Celebrating Cultures, Promoting Integration
Popular pub The Bernard Shaw is closing its doors permanently after 13 years this October. The Eatyard next door and all of the cultural activities promoted by the pub are also coming to an end.
According to an official statement published on the Shaw’s website, the owners said they “tried really hard over the last few months to renew the lease, stay on longer, or buy the place.”
The reasons for the closure are still unknown, but many speculate it’s a part of a wave of new developments that have been taking night clubs and pubs’ spaces to build hotels and student accommodation.
The Shaw was refused permission to continue operating the beer garden and foodyard earlier this year after an appeal by local residents. They mentioned public order and noise issues.
Several people took to Twitter to comment on the announcement, including Irish musician Hozier. He posted:
“I’m sorry to read this. What is most special and unique about Dublin are Dubliners themselves, and spaces like this where culture and community is fostered & grows. Without interesting places like these the city loses its heartbeat.”
The owners also thanked all of the people involved in the pub’s success over the past 13 years.
“We’d like to say a huge thank you to everyone who was part of this 13 year adventure. Our landlord, our neighbours & the council were by and large all brilliant and very helpful & supportive. The artists, makers, designers, bands, DJs, promoters, hustlers and lunatics who did their thing at the Shaw – we couldn’t have done it without you.
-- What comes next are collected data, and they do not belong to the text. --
(* ===== verification/Sql.v ===== *)
(** SQL statements over one connection: src/src/database/sql.c and
    src/src/database/connection.c.

    The MySQL client library is an interface ([Class MySQL]) over a world [W] that its
    calls read and change; the operations here are its clients.  Log output and the
    text of [printf] messages are not modelled. *)

From S2P Require Import Prelude CLib Buffer Result Settings.

(** A result set kept by the client. *)
Record mysql_res := { res_fields : Z; res_rows : list row_t }.

(** A connection handle: a slot that owns one MYSQL structure. *)
Abbreviation conn := nat.

Record connect_args := {
  ca_hostname : option cstr; ca_user : cstr; ca_password : cstr; ca_database : cstr; ca_port : Z; ca_socket : option cstr }.

(** The options of a connection, and which of them the client library has. *)
Inductive mysql_option :=
| MYSQL_OPT_READ_TIMEOUT (seconds : Z) | MYSQL_OPT_WRITE_TIMEOUT (seconds : Z) | MYSQL_OPT_CONNECT_TIMEOUT (seconds : Z)
| MYSQL_OPT_RETRY_COUNT (tries : Z) | MYSQL_OPT_SSL_VERIFY_SERVER_CERT (enforce : bool)
| MYSQL_OPT_SSL_KEY (path : cstr) | MYSQL_OPT_SSL_CA (path : cstr) | MYSQL_OPT_SSL_CERT (path : cstr).
Inductive mysql_feature := HAS_MYSQL_OPT_RETRY_COUNT | HAS_MYSQL_OPT_SSL_KEY | HAS_MYSQL_OPT_SSL_VERIFY_SERVER_CERT.
#[global] Instance mysql_feature_eq_dec : EqDecision mysql_feature.
Proof. solve_decision. Defined.

(** What the code uses of the client library.  [mysql_query] and
    [mysql_real_connect] return 0 or the error that [mysql_errno] reports next. *)
Class MySQL (W : Type) := {
  mysql_query : W → conn → cstr → Z * W;
  mysql_store_result : W → conn → option mysql_res * W;
  mysql_thread_id : W → conn → Z;
  mysql_ping : W → conn → Z * W;
  mysql_close : W → conn → W;
  mysql_init : W → conn → bool * W;
  mysql_options : W → conn → mysql_option → Z * W;
  mysql_real_connect : W → conn → connect_args → Z * W;
  mysql_real_escape_string : W → conn → cstr → cstr;
  errno_is_EINTR : W → bool;
  stat_socket : W → cstr → option bool;   (* [stat]: None if it fails, else S_ISSOCK *)
  sleep_usec : W → Z → W }.

(** * Connecting *)

Module Connection.

Record db_address_t := { ad_hostname : option cstr; ad_socket : option cstr }.

Definition db_address_init {W} `{MySQL W} (w : W) (value : cstr) (parse_socket : bool) : db_address_t :=
  if negb parse_socket then {| ad_hostname := Some value; ad_socket := None |}
  else match stat_socket w value with
       | Some true => {| ad_hostname := None; ad_socket := Some value |}
       | Some false => {| ad_hostname := Some value; ad_socket := None |}
       | None =>
           match strchr value ":" with
           | Some i => {| ad_hostname := Some (take i value); ad_socket := Some (drop (S i) value) |}
           | None => {| ad_hostname := Some value; ad_socket := None |}
           end
       end.

Definition db_set_option {W} `{MySQL W} (w : W) (mysql : conn) (opt : mysql_option) : outcome W :=
  let '(rc, w) := mysql_options w mysql opt in if rc =? 0 then Ok w else Died EXIT_FAILURE.

Fixpoint db_set_options {W} `{MySQL W} (w : W) (mysql : conn) (opts : list mysql_option) : outcome W :=
  match opts with
  | [] => Ok w
  | o :: opts' => let* w := db_set_option w mysql o in db_set_options w mysql opts'
  end.

(** [while (tries > 0)]: every failed attempt spends a try, a fatal error spends all. *)
Fixpoint connect_loop {W} `{MySQL W} (tries : nat) (w : W) (mysql : conn) (args : connect_args) : bool * W :=
  match tries with
  | O => (false, w)
  | S tries' =>
      let '(error, w) := mysql_real_connect w mysql args in
      if error =? 0 then (true, w)
      else if error =? 2002 then connect_loop tries' (sleep_usec w 1000000) mysql args
      else if negb (error =? 1049) && negb (error =? 2005) && negb (error =? 1045)
           then connect_loop tries' (sleep_usec w 50000) mysql args
      else (false, w)
  end.

Definition has_feature (f : mysql_feature) (ssl : list mysql_feature) : bool := bool_decide (f ∈ ssl).

(** The options [db_set_ssl_options] sets, in order. *)
Definition db_set_ssl_options (set : config_t) (ssl : list mysql_feature) (type : Z) : list mysql_option :=
  let ssl_enabled := if type =? LOCAL then da_ssl (c_database set) else da_ssl (c_remote_database set) in
  let d := if type =? REMOTE then c_remote_database set else c_database set in
  (if has_feature HAS_MYSQL_OPT_SSL_VERIFY_SERVER_CERT ssl && (ssl_enabled =? 0) then [MYSQL_OPT_SSL_VERIFY_SERVER_CERT false] else []) ++
  (if slen (da_ssl_key d) =? 0 then [] else [MYSQL_OPT_SSL_KEY (da_ssl_key d)]) ++
  (if slen (da_ssl_ca d) =? 0 then [] else [MYSQL_OPT_SSL_CA (da_ssl_ca d)]) ++
  (if slen (da_ssl_cert d) =? 0 then [] else [MYSQL_OPT_SSL_CERT (da_ssl_cert d)]).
“Dublin is changing, we can all see and feel it but we are going nowhere & we won’t go down without a fight. We’ll start something else, somewhere else, plans are afoot, and keep fighting the good fight,” they added.
According to accounts for Bernard Shaw Taverns Limited, the business made a €622,416 profit in 2018, when it employed 27 bar staff. The pub belongs to Bodytonic, which also runs different venues around the city.